More About the Author

Christopher Fowler was born in Greenwich, London. He is the multi award-winning author of many novels and short story collections, and the author of the Bryant & May mysteries. His first bestseller was 'Roofworld'. Subsequent novels include 'Spanky', 'Disturbia', 'Psychoville' and 'Calabash'. He spent 25 years working in the film industry.

His collection 'Red Gloves', 25 new stories of unease, marked his first 25 years of writing. His memoir 'Paperboy' won the Green Carnation Award, and was followed by a 2nd volume, 'Film Freak'. Other new novels include the dark comedy-thriller 'Plastic' and the haunted house chiller 'Nyctophobia'.

He has written comedy and drama for BBC radio, including Radio One's first broadcast drama in 2005. He has a weekly column called 'Invisible Ink' in the Independent on Sunday. His graphic novel for DC Comics was the critically acclaimed 'Menz Insana'. His short story 'The Master Builder' became a feature film entitled 'Through The Eyes Of A Killer', starring Tippi Hedren and Marg Helgenberger. Among his awards are the Edge Hill prize 2008 for 'Old Devil Moon', and the Last Laugh prize 2009 for 'The Victoria Vanishes'.

Christopher has achieved several pathetic schoolboy fantasies, releasing a terrible Christmas pop single, becoming a male model, writing a stage show, posing as the villain in a Batman graphic novel, running a night club, appearing in the Pan Books of Horror, and standing in for James Bond.

His short stories have appeared in Best British Mysteries, The Time Out Book Of London Short Stories, The Best Of Dark Terrors, London Noir, Neon Lit, Cinema Macabre, the Mammoth Book of Horror and many others. After living in the USA and France he is now married and lives in London's King's Cross and Barcelona.

Product Description

Review

"These crime novels have enjoyed a cult following, thanks to Fowler's writing which has been compared to Agatha Christie and Ben Aaronovitch. A cracking summer read." (STYLIST MAGAZINE)

"Bryant and May series... is witty, charming, intelligent, wonderfully atmospheric and enthusiastically plotted." (Marcel Berlins The Times)

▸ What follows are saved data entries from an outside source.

(** The seconds a statement suspends the coroutine for, when it is a sleep. *)
Definition sleep_seconds (d : Draws) (s : Stmt) : option Z :=
  match s with
  | SleepStage k => py_getitem (stage_times d) k
  | SleepRetention => Some 300
  | _ => None
  end.

(** Running a piece of the coroutine to its end, nothing else scheduled in
    between. *)
Fixpoint run (d : Draws) (tid : string) (p : list Stmt) : M unit :=
  match p with
  | [] => ret tt
  | s :: p' => exec_stmt d tid s ;; run d tid p'
  end.

(** Running it on a virtual clock: the coroutine is started at [now], a
    sleep of [n] seconds returns at [now + n], everything between two sleeps
    takes no time.  [run_until d T tid p now] performs what the coroutine has
    done by time [T], the sleeps that end at [T] having returned: a statement
    is run only when the clock has reached the time [now] the coroutine is
    at, so nothing is run before its start. *)
Fixpoint run_until (d : Draws) (T : Z) (tid : string) (p : list Stmt) (now : Z) : M unit :=
  match p with
  | [] => ret tt
  | s :: p' =>
      match sleep_seconds d s with
      | Some n =>
          if decide (now + n <= T) then run_until d T tid p' (now + n) else ret tt
      | None =>
          if decide (now <= T) then exec_stmt d tid s ;; run_until d T tid p' now
          else ret tt
      end
  end.

(** ** Job submission, [start_processing] *)



(** ** The runner among the other coroutines *)

(** The record of [tid] in the registry. *)
Definition entry (tid : string) (w : World) : option TaskRecord :=
  task_statuses w !! tid.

"This quirky series, which describes the Peculiar Crimes Unit and its elderly stars, Bryant and May, does include macabre and horrifying passages, but they are rendered almost cheerful by the wit and humour of the writing... if you like oddities, this series is a very good example." (The Literary Review)

Book Description

Christopher Fowler's eccentric detectives Bryant & May and the Peculiar Crimes Unit become embroiled in a fiendish case involving witchcraft, secret codes, hidden relics and, of course, bloody murder...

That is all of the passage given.